## WHAT IS EXPECTED
In the entries that follow, find the line containing "Definition is_name_char (b", then output exactly every line from the first through that one.

(Records excerpted from a collection)
Content starts
(* ===== verification/Exposition.v ===== *)
(** * exporters/text.rs: a bounded reader of the Prometheus text format

    Texts are bytes of UTF-8; the characters the format gives a meaning to are
    ASCII, so cutting at them cuts between characters.  The [BTreeMap] of a
    sample's labels is a finite map. *)

From Stdlib Require Import String SpecFloat.
From S2P Require Import Prelude Text Floats.

#[local] Set Warnings "-notation-overridden".

Record Limits := mkLimits { max_series : Z; max_labels : Z; max_samples : Z }.
Definition default_limits : Limits := mkLimits 50000 32 2000.

Record Sample := mkPromSample { name : bytes; labels_of : gmap bytes bytes; value : f64 }.

Definition trim_start (s : bytes) : bytes := concat (drop_while is_whitespace_chunk (char_chunks s)).

Definition is_name_start (b : Z) : bool := is_ascii_alphabetic b || (b =? 95) || (b =? 58).
Definition is_name_char (b : Z) : bool := is_name_start b || is_ascii_digit b.
Definition valid_name (n : bytes) : bool :=
  match n with [] => false | b :: n' => is_name_start b && forallb is_name_char n' end.

Definition parse_value (v : bytes) : option f64 :=
  if str_eqb v (lit "+Inf") then Some (S754_infinity false)
  else if str_eqb v (lit "-Inf") then Some (S754_infinity true)
  else if str_eqb v (lit "NaN") then Some S754_nan
  else parse_f64 v.

(** The inner loop of [labels]: the value up to its closing quote, and what follows. *)
Fixpoint quoted_value (s : bytes) : result (bytes * bytes) bytes :=
  let push c r := let? r := r in Ok (c :: fst r, snd r) in
  match s with
  | [] => Err (lit "unterminated label value")
  | c :: s' =>
      if c =? 34 then Ok ([], s')
      else if c =? 92 then
        match s' with
        | [] => Err (lit "invalid escape in label value")
        | e :: s'' =>
            if e =? 110 then push 10 (quoted_value s'')
            else if e =? 92 then push 92 (quoted_value s'')
            else if e =? 34 then push 34 (quoted_value s'')
            else Err (lit "invalid escape in label value")
        end
      else push c (quoted_value s')
  end.

Definition skip_comma (rest : bytes) : bytes := match strip_prefix [44] rest with Some r => r | None => rest end.

(** One label: its name and value, and what follows it and a comma. *)
Definition label (rest : bytes) : result (bytes * bytes * bytes) bytes :=
  match split_once 61 rest with
  | None => Err (lit "unterminated labels")
  | Some (before, after) =>
      let n := trim before in
      if negb (valid_name n) || existsb (Z.eqb 58) n then Err (lit "invalid label name")
      else
        match strip_prefix [34] (trim_start after) with
        | None => Err (lit "label value is not quoted")
        | Some after =>
            let? v := quoted_value after in
            Ok (n, fst v, skip_comma (trim_start (snd v)))
        end
  end.

(** [labels], from the labels already read; [None] when the fuel runs out. *)
Fixpoint labels (fuel : nat) (max : Z) (acc : gmap bytes bytes) (rest : bytes) : option (result (gmap bytes bytes * bytes) bytes) :=
  match fuel with
  | O => None
  | S fuel' =>
      let rest := trim_start rest in
      match strip_prefix [125] rest with
      | Some after => Some (Ok (acc, after))
      | None =>
          match label rest with
          | Err e => Some (Err e)
          | Ok (n, v, rest') =>
              if Z.of_nat (size acc) =? max then Some (Err (lit "more than " ++ show_u64 max ++ lit " labels"))
              else labels fuel' max (<[n := v]> acc) rest'
          end
      end
  end.

Definition is_delimiter (b : Z) : bool := (b =? 123) || is_ascii_whitespace b.
Fixpoint break (p : Z -> bool) (s : bytes) : bytes * bytes :=
  match s with
  | [] => ([], [])
  | b :: s' => if p b then ([], s) else let '(l, r) := break p s' in (b :: l, r)
  end.
(** [split_ascii_whitespace().next()]. *)
Definition first_word (s : bytes) : option bytes :=
  match fst (break is_ascii_whitespace (drop_while is_ascii_whitespace s)) with [] => None | w => Some w end.

Definition at_line (number : nat) (m : bytes) : bytes := lit "line " ++ show_u64 (Z.of_nat number) ++ lit ": " ++ m.

(** A trimmed line that is neither empty nor a comment: [None] if its metric is not
    wanted. *)
Definition sample_line (number : nat) (limits : Limits) (wanted : bytes -> bool) (line : bytes)
  : option (result (option Sample) bytes) :=
  match break is_delimiter line with
  | (_, []) => Some (Err (at_line number (lit "no value")))
  | (n, rest) =>
      if negb (valid_name n) then Some (Err (at_line number (lit "invalid metric name")))
      else if negb (wanted n) then Some (Ok None)
      else
        match match strip_prefix [123] rest with
              | Some inside => labels (S (length inside)) (max_labels limits) ∅ inside
              | None => Some (Ok (∅, rest))
              end with
        | None => None
        | Some (Err e) => Some (Err (at_line number e))
        | Some (Ok (ls, rest)) =>
            Some (match first_word rest with
                  | None => Err (at_line number (lit "no value"))
                  | Some w => match parse_value w with
                              | None => Err (at_line number (lit "invalid value"))
                              | Some v => Ok (Some (mkPromSample n ls v))
                              end
                  end)
        end
  end.

(** The loop over the lines, [samples] being those kept so far. *)
Fixpoint parse_lines (number : nat) (series : Z) (limits : Limits) (wanted : bytes -> bool) (samples : list Sample)
    (ls : list bytes) : option (result (list Sample) bytes) :=
  match ls with
  | [] => Some (Ok samples)
  | line :: ls' =>
      let line := trim line in
      if bool_decide (line = []) || starts_with [35] line then parse_lines (S number) series limits wanted samples ls'
      else if max_series limits <? series + 1
      then Some (Err (lit "more than " ++ show_u64 (max_series limits) ++ lit " series"))
      else
        match sample_line number limits wanted line with
        | None => None
        | Some (Err e) => Some (Err e)
        | Some (Ok None) => parse_lines (S number) (series + 1) limits wanted samples ls'
        | Some (Ok (Some s)) =>
            if zlength samples =? max_samples limits
            then Some (Err (lit "more than " ++ show_u64 (max_samples limits) ++ lit " mapped samples"))
            else parse_lines (S number) (series + 1) limits wanted (samples ++ [s]) ls'
        end
  end.

Definition parse (text : bytes) (limits : Limits) (wanted : bytes -> bool) : option (result (list Sample) bytes) :=
  parse_lines 1 0 limits wanted [] (lines text).

(** ** Reading always ends *)

Lemma length_drop_while {A} (p : A -> bool) l : (length (drop_while p l) <= length l)%nat.
Proof. destruct (drop_while_suffix p l) as [d Hd]. rewrite Hd at 2. rewrite length_app. lia. Qed.

Lemma length_trim_start s : (length (trim_start s) <= length s)%nat.
Proof.
  unfold trim_start. destruct (drop_while_suffix is_whitespace_chunk (char_chunks s)) as [d Hd].
  rewrite <- (concat_char_chunks s) at 2. rewrite Hd at 2. rewrite concat_app, length_app. lia.
Qed.

(** Induction over a text in steps of one or two bytes. *)
Lemma bytes_ind2 (P : bytes -> Prop) :
  P [] -> (forall c, P [c]) -> (forall c d s, P s -> P (d :: s) -> P (c :: d :: s)) -> forall s, P s.
Proof.
  intros H0 H1 H2 s. enough (P s /\ forall c, P (c :: s)) by tauto.
  induction s as [|d s [IH1 IH2]]; [auto|]. split; [apply IH2|]. intros c. by apply H2; [|apply IH2].
Qed.

Lemma quoted_value_shorter s : forall v rest, quoted_value s = Ok (v, rest) -> (length rest < length s)%nat.
Proof.
  induction s as [|c|c d s IH1 IH2] using bytes_ind2; intros v rest; cbn [quoted_value].
  - done.
  - destruct (c =? 34); [intros [= <- <-]; cbn; lia|]. by destruct (c =? 92).
  - destruct (c =? 34); [intros [= <- <-]; cbn; lia|]. destruct (c =? 92).
    + assert (forall e, (let? r := quoted_value s in Ok (e :: fst r, snd r)) = Ok (v, rest) -> (length rest < length (c :: d :: s))%nat) as H.
      { intros e H. apply result_bind_ok in H as ([v' r'] & Hq & [= <- <-]). apply IH1 in Hq. cbn [fst snd length] in *. lia. }
      destruct (d =? 110); [apply H|]. destruct (d =? 92); [apply H|]. destruct (d =? 34); [apply H|done].
    + intros H. apply result_bind_ok in H as ([v' r'] & Hq & [= <- <-]). apply IH2 in Hq. cbn [fst snd length] in *. lia.
Qed.

Lemma strip_prefix_length p s r : strip_prefix p s = Some r -> length s = (length p + length r)%nat.
Proof. intros ->%strip_prefix_Some. by rewrite length_app. Qed.

Lemma length_skip_comma s : (length (skip_comma s) <= length s)%nat.
Proof. unfold skip_comma. destruct (strip_prefix [44] s) as [x|] eqn:Ex; [apply strip_prefix_length in Ex|]; lia. Qed.

Lemma label_shorter rest n v rest' : label rest = Ok (n, v, rest') -> (length rest' < length rest)%nat.
Proof.
  unfold label. destruct (split_once 61 rest) as [[before after]|] eqn:Es; [|done].
  apply split_once_Some in Es as [-> _]. destruct (negb _ || _); [done|].
  destruct (strip_prefix [34] (trim_start after)) as [after'|] eqn:Ep; [|done]. apply strip_prefix_length in Ep.
  intros H. apply result_bind_ok in H as ([v' r'] & Hq & [= <- <- <-]). apply quoted_value_shorter in Hq.
  pose proof (length_trim_start after). pose proof (length_trim_start r'). cbn [fst snd] in *. rewrite length_app. cbn [length] in *.
  pose proof (length_skip_comma (trim_start r')). lia.
Qed.

Lemma labels_total fuel max : forall acc rest, (length rest < fuel)%nat -> is_Some (labels fuel max acc rest).
Proof.
  induction fuel as [|fuel IH]; intros acc rest Hf; [lia|]. cbn [labels]. pose proof (length_trim_start rest).
  destruct (strip_prefix [125] (trim_start rest)); [done|]. destruct (label (trim_start rest)) as [[[n v] r]|e] eqn:El; [|done].
  destruct (_ =? _); [done|]. apply label_shorter in El. apply IH. lia.
Qed.

Lemma sample_line_total number limits wanted line : is_Some (sample_line number limits wanted line).
Proof.
  unfold sample_line. destruct (break is_delimiter line) as [n [|b rest]]; [done|].
  destruct (negb (valid_name n)); [done|]. destruct (negb (wanted n)); [done|].
  assert (is_Some (match strip_prefix [123] (b :: rest) with
      | Some inside => labels (S (length inside)) (max_labels limits) ∅ inside
      | None => Some (Ok (∅, b :: rest)) end)) as [x ->].
  { destruct (strip_prefix [123] (b :: rest)); [apply labels_total; lia|done]. }
  by destruct x as [[ls r]|e].
Qed.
Content ends
## SOLUTION
(* ===== verification/Exposition.v ===== *)
(** * exporters/text.rs: a bounded reader of the Prometheus text format

    Texts are bytes of UTF-8; the characters the format gives a meaning to are
    ASCII, so cutting at them cuts between characters.  The [BTreeMap] of a
    sample's labels is a finite map. *)

From Stdlib Require Import String SpecFloat.
From S2P Require Import Prelude Text Floats.

#[local] Set Warnings "-notation-overridden".

Record Limits := mkLimits { max_series : Z; max_labels : Z; max_samples : Z }.
Definition default_limits : Limits := mkLimits 50000 32 2000.

Record Sample := mkPromSample { name : bytes; labels_of : gmap bytes bytes; value : f64 }.

Definition trim_start (s : bytes) : bytes := concat (drop_while is_whitespace_chunk (char_chunks s)).

Definition is_name_start (b : Z) : bool := is_ascii_alphabetic b || (b =? 95) || (b =? 58).
Definition is_name_char (b : Z) : bool := is_name_start b || is_ascii_digit b.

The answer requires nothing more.